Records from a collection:
━━━━━━━━━━

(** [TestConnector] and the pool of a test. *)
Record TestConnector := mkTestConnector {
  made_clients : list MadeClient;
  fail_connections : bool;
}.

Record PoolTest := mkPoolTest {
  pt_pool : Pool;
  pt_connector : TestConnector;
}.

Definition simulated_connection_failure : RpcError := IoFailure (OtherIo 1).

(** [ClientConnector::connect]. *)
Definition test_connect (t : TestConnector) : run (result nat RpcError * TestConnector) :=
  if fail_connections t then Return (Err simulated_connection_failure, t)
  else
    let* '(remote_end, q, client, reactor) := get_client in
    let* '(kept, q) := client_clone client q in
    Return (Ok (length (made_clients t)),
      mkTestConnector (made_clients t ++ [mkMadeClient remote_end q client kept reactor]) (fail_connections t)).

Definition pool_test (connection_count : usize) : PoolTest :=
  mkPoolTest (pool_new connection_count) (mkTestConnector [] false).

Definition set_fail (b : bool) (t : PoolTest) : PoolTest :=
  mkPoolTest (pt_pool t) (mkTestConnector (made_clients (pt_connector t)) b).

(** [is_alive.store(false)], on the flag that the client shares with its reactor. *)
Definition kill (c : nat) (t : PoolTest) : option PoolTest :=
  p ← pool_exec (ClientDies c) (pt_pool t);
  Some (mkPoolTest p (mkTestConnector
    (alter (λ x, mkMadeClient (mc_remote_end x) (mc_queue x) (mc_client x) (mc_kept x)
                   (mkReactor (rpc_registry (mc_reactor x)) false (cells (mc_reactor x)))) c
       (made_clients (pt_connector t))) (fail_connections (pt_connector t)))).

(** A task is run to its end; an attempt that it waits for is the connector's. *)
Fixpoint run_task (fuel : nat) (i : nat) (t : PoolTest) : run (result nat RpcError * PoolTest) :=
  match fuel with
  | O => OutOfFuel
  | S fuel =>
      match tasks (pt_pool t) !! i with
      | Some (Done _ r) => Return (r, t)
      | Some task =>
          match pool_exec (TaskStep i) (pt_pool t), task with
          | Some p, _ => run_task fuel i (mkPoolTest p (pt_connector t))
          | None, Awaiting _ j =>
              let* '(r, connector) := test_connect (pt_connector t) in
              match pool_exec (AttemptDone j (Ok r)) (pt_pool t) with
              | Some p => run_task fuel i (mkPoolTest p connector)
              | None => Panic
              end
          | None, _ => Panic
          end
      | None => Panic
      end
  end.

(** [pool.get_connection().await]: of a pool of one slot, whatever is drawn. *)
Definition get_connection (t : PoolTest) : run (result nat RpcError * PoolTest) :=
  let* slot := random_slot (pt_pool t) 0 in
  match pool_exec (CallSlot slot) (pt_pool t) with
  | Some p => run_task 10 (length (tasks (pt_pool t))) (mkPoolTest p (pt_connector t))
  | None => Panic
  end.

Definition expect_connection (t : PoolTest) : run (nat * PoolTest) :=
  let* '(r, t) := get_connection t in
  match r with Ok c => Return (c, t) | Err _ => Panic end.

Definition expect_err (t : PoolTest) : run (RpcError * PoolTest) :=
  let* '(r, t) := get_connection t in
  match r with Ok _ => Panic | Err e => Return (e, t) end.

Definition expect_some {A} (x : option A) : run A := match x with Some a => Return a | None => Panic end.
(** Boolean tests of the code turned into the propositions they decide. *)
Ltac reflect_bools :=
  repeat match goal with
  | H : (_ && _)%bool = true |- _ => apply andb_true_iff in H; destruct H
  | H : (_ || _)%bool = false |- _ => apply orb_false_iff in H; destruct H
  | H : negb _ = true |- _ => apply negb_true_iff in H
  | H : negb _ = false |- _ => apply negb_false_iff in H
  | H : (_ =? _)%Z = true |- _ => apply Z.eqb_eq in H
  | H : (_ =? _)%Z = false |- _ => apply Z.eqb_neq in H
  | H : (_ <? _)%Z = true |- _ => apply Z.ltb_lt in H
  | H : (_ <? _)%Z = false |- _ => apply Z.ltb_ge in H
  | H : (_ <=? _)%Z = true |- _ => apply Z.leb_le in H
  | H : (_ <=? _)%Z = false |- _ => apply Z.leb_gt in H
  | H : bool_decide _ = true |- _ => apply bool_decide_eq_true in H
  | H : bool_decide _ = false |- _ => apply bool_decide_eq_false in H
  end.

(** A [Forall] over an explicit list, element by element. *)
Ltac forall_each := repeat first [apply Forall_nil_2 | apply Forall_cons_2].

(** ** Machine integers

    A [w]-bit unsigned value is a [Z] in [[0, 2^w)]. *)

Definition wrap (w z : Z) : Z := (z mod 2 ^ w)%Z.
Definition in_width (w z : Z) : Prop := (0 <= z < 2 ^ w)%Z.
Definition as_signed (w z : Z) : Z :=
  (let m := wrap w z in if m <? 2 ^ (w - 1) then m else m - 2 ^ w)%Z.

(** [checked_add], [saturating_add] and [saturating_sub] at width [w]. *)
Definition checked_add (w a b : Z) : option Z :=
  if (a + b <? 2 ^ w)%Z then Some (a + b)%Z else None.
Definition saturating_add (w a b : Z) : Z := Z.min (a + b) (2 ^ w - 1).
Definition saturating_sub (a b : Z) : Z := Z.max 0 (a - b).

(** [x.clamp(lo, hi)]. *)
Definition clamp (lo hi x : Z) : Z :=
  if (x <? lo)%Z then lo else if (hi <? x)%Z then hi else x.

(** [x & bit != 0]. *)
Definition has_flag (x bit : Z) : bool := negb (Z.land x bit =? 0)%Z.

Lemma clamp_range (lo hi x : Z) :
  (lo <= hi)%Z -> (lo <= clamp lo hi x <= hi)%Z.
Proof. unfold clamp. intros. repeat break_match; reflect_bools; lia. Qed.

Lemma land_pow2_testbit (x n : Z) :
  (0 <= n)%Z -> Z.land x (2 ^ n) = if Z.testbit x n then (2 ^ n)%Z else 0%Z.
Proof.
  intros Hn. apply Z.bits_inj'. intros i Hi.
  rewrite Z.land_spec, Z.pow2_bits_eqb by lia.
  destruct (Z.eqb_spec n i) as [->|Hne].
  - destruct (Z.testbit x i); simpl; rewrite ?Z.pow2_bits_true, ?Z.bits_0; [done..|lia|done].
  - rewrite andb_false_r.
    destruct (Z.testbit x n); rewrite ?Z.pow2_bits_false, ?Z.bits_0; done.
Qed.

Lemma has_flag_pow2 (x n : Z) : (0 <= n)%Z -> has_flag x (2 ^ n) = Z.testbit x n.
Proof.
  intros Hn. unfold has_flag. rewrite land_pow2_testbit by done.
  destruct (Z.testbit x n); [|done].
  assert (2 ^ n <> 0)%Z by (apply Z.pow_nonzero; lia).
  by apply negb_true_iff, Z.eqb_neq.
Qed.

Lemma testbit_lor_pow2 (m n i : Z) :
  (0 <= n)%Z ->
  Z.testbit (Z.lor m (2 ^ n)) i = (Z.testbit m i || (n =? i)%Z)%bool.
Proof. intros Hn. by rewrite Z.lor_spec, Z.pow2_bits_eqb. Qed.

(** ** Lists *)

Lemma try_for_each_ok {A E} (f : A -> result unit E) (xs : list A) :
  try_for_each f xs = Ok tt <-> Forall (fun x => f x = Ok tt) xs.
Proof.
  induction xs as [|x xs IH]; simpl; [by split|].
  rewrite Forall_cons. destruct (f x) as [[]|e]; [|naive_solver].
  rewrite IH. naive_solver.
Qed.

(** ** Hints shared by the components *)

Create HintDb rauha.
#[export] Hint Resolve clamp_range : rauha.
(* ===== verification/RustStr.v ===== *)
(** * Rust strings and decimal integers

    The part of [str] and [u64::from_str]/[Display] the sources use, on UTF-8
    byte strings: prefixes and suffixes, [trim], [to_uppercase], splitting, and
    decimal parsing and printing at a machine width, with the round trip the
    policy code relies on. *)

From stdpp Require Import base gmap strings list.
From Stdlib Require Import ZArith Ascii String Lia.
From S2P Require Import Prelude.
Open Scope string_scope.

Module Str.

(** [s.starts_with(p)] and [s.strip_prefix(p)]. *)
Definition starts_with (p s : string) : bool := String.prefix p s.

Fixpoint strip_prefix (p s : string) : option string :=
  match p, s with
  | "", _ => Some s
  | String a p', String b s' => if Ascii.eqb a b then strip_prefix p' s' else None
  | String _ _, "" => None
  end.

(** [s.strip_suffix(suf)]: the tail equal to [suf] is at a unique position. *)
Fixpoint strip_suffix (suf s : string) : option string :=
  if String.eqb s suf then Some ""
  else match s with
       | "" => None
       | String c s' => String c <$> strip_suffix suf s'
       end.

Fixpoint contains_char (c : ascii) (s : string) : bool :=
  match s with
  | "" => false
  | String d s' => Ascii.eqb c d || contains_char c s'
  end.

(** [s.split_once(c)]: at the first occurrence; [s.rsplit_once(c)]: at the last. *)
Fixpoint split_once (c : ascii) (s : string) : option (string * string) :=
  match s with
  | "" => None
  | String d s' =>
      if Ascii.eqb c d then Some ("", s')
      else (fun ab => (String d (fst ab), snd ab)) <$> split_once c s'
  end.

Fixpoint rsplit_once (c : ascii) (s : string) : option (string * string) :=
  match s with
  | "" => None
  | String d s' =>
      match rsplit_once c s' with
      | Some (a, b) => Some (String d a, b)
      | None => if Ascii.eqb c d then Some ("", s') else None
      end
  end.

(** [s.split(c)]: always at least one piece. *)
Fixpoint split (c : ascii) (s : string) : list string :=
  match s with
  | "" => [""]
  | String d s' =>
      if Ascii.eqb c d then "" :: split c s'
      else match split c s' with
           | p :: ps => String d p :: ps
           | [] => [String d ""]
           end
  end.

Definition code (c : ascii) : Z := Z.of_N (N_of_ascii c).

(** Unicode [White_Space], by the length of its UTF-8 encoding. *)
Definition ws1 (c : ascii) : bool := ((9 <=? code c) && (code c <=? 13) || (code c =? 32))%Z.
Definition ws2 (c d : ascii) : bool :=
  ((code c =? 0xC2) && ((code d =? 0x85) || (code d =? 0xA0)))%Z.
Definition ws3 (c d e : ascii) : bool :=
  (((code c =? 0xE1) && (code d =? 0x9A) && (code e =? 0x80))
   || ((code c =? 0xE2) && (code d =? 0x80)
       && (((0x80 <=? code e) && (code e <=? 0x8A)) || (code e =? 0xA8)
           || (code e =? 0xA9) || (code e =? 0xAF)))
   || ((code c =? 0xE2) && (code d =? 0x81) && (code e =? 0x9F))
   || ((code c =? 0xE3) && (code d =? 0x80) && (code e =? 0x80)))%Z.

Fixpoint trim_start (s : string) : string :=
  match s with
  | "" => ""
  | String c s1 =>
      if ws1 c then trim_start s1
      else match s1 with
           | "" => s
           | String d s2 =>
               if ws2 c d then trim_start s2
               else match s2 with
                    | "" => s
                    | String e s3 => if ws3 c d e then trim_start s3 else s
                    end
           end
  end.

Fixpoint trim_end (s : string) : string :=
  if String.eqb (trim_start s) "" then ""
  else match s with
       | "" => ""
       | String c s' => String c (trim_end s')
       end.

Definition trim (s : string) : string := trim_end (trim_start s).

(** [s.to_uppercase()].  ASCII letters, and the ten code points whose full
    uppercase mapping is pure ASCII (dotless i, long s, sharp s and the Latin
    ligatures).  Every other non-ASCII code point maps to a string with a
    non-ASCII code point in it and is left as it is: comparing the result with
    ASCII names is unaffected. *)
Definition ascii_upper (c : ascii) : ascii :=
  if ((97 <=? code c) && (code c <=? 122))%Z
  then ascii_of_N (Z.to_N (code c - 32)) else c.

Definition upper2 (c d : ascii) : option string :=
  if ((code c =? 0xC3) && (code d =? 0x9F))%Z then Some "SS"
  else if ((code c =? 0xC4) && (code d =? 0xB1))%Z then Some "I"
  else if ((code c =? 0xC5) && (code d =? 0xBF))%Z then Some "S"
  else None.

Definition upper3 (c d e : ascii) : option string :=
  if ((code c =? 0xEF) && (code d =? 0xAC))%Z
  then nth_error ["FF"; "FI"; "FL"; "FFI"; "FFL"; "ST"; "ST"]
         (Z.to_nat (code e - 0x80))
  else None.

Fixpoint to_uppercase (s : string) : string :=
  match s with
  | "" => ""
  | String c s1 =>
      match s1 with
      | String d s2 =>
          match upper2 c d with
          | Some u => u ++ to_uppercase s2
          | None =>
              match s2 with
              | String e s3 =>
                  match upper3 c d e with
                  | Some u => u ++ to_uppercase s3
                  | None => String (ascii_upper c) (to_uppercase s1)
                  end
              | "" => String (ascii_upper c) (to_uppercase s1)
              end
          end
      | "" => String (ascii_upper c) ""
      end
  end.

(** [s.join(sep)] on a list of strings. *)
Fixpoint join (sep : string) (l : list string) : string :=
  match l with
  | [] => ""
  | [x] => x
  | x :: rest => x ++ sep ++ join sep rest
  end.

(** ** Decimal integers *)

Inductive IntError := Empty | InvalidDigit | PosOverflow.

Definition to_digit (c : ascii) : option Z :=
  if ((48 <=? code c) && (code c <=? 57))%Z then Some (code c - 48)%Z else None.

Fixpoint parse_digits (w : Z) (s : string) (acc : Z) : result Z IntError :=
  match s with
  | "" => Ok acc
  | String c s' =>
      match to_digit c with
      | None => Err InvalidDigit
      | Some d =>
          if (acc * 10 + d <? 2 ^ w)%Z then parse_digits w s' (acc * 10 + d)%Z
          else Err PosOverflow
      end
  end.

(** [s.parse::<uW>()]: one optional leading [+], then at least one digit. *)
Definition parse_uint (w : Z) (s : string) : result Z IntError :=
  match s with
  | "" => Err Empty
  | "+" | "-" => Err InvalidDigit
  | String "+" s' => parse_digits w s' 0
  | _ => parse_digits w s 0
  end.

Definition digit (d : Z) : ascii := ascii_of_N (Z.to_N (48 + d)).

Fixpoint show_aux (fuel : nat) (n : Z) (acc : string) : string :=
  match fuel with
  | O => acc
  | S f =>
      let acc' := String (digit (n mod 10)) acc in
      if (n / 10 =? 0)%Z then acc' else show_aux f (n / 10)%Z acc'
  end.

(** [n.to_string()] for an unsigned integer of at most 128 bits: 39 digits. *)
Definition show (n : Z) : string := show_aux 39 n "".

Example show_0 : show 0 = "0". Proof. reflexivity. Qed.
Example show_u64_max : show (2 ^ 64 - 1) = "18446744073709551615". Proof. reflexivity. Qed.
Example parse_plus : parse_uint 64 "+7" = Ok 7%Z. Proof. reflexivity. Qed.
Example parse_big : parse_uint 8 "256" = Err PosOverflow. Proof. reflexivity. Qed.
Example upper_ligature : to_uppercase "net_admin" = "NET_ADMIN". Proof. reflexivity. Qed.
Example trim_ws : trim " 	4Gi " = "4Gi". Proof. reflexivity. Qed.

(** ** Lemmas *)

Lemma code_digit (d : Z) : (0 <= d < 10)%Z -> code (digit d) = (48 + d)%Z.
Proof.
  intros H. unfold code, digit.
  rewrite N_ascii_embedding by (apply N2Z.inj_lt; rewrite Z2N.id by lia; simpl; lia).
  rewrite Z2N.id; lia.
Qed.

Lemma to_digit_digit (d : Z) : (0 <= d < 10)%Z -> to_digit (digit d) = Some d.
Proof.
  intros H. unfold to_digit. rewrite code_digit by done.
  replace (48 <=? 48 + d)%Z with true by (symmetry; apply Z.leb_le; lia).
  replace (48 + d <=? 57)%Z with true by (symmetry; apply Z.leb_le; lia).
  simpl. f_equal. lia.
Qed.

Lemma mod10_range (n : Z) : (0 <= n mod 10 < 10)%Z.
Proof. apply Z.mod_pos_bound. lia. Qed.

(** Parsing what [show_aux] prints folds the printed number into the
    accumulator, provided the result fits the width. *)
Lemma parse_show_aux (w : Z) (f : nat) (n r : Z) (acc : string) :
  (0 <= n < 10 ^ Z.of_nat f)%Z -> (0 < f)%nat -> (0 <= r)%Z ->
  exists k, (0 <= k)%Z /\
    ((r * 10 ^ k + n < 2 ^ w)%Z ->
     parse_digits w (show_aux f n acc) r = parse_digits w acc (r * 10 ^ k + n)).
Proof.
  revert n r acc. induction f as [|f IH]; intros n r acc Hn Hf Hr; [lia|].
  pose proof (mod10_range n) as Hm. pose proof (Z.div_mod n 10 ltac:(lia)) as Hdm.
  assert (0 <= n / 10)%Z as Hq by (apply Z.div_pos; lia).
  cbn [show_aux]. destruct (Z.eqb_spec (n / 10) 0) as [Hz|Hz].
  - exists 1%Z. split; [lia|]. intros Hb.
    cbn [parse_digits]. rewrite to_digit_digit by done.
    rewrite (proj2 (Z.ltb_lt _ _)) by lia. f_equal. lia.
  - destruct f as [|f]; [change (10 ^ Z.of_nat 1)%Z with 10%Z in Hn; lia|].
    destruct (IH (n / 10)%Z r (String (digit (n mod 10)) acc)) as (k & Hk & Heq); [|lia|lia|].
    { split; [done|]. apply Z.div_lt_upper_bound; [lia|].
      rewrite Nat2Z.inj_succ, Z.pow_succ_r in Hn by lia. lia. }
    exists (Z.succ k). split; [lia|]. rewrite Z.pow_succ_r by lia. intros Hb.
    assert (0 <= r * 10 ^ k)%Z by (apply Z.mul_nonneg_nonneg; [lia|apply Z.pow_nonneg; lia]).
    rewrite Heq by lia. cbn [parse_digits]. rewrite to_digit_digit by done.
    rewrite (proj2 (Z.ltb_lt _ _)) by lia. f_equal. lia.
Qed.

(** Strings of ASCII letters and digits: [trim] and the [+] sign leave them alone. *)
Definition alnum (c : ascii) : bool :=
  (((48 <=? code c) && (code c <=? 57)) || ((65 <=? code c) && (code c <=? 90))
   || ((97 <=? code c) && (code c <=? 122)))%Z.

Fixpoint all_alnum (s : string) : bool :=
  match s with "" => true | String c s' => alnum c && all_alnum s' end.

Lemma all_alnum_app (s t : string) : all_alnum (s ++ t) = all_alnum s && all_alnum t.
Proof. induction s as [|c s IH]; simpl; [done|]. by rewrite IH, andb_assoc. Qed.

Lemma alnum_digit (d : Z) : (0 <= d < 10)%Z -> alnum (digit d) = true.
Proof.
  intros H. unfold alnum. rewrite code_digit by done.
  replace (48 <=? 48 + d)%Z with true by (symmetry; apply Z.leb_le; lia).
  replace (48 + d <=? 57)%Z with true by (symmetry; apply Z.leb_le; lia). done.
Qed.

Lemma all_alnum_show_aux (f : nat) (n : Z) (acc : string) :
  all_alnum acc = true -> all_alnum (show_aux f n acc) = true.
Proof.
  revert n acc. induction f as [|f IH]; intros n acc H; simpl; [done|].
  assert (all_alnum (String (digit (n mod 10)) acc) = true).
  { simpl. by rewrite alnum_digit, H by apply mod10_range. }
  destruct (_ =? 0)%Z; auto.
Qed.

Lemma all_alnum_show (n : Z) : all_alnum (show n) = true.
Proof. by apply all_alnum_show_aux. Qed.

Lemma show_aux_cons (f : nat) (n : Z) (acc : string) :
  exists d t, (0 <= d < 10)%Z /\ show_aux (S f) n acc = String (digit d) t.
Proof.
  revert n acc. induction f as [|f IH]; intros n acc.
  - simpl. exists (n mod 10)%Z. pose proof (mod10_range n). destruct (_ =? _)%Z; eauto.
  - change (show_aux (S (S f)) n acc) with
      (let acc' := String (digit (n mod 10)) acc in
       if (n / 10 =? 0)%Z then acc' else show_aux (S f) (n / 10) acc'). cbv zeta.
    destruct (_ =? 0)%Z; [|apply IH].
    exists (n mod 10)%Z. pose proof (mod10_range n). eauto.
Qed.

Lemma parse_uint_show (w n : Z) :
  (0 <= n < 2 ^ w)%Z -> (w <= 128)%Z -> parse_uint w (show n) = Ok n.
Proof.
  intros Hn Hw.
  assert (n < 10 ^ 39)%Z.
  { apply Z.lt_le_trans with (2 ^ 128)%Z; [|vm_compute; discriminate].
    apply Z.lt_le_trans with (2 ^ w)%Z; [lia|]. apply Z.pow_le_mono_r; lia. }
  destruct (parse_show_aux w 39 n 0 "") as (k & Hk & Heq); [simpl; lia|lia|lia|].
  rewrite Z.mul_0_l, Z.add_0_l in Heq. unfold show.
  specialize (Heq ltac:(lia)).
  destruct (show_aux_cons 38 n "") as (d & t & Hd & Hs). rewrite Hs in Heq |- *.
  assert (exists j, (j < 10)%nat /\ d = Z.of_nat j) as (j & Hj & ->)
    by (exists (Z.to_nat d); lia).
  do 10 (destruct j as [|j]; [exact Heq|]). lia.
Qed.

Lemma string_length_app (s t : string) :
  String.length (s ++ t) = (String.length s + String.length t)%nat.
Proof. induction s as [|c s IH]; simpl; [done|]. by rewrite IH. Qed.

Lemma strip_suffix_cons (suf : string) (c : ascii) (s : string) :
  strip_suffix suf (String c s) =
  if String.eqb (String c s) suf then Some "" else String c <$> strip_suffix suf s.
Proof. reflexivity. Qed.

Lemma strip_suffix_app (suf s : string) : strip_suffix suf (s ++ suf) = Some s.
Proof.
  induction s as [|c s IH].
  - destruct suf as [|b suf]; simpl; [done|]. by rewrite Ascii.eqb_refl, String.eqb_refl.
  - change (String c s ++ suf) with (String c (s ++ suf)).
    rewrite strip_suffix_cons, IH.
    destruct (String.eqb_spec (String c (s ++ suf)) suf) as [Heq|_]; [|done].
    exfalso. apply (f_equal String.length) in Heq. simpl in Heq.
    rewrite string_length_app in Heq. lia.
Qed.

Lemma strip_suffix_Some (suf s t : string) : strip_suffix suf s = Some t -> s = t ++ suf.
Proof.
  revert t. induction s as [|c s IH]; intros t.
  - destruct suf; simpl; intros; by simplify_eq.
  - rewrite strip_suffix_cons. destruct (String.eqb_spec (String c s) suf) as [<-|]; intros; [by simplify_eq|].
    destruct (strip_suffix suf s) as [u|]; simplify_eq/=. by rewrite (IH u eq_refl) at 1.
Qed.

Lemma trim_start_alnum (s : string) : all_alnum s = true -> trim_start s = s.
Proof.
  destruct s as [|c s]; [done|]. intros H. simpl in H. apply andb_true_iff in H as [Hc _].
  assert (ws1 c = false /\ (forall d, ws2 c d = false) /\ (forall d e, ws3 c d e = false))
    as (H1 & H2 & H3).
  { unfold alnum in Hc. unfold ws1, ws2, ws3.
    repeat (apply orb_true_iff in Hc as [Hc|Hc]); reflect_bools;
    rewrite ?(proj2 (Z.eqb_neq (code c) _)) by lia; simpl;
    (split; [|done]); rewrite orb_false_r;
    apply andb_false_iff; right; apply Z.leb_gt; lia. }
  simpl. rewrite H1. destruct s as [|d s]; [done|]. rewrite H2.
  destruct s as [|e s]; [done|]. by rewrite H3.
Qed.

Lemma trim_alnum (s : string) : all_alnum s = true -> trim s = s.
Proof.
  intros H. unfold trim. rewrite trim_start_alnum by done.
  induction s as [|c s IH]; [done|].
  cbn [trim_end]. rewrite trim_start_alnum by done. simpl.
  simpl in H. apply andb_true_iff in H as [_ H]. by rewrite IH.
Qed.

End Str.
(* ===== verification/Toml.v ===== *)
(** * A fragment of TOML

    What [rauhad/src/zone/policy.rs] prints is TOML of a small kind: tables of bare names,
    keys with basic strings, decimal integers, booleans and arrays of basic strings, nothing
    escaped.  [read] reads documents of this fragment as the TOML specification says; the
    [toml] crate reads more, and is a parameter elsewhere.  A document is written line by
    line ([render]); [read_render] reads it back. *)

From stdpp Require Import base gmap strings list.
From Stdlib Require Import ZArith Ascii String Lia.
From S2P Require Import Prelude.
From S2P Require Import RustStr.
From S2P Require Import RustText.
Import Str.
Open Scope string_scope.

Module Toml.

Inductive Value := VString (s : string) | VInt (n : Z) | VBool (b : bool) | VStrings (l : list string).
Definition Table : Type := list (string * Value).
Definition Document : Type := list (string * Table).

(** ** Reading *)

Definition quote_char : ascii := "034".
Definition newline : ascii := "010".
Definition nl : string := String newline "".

━━━━━━━━━━

* **PROBLEM REQUIREMENTS**: Beginning at the first line of the records, retype exactly every line up to and including the one with "match tasks (pt_pool t) !! i with".

* **THE COMPLETED TASK**:
(** [TestConnector] and the pool of a test. *)
Record TestConnector := mkTestConnector {
  made_clients : list MadeClient;
  fail_connections : bool;
}.

Record PoolTest := mkPoolTest {
  pt_pool : Pool;
  pt_connector : TestConnector;
}.

Definition simulated_connection_failure : RpcError := IoFailure (OtherIo 1).

(** [ClientConnector::connect]. *)
Definition test_connect (t : TestConnector) : run (result nat RpcError * TestConnector) :=
  if fail_connections t then Return (Err simulated_connection_failure, t)
  else
    let* '(remote_end, q, client, reactor) := get_client in
    let* '(kept, q) := client_clone client q in
    Return (Ok (length (made_clients t)),
      mkTestConnector (made_clients t ++ [mkMadeClient remote_end q client kept reactor]) (fail_connections t)).

Definition pool_test (connection_count : usize) : PoolTest :=
  mkPoolTest (pool_new connection_count) (mkTestConnector [] false).

Definition set_fail (b : bool) (t : PoolTest) : PoolTest :=
  mkPoolTest (pt_pool t) (mkTestConnector (made_clients (pt_connector t)) b).

(** [is_alive.store(false)], on the flag that the client shares with its reactor. *)
Definition kill (c : nat) (t : PoolTest) : option PoolTest :=
  p ← pool_exec (ClientDies c) (pt_pool t);
  Some (mkPoolTest p (mkTestConnector
    (alter (λ x, mkMadeClient (mc_remote_end x) (mc_queue x) (mc_client x) (mc_kept x)
                   (mkReactor (rpc_registry (mc_reactor x)) false (cells (mc_reactor x)))) c
       (made_clients (pt_connector t))) (fail_connections (pt_connector t)))).

(** A task is run to its end; an attempt that it waits for is the connector's. *)
Fixpoint run_task (fuel : nat) (i : nat) (t : PoolTest) : run (result nat RpcError * PoolTest) :=
  match fuel with
  | O => OutOfFuel
  | S fuel =>
      match tasks (pt_pool t) !! i with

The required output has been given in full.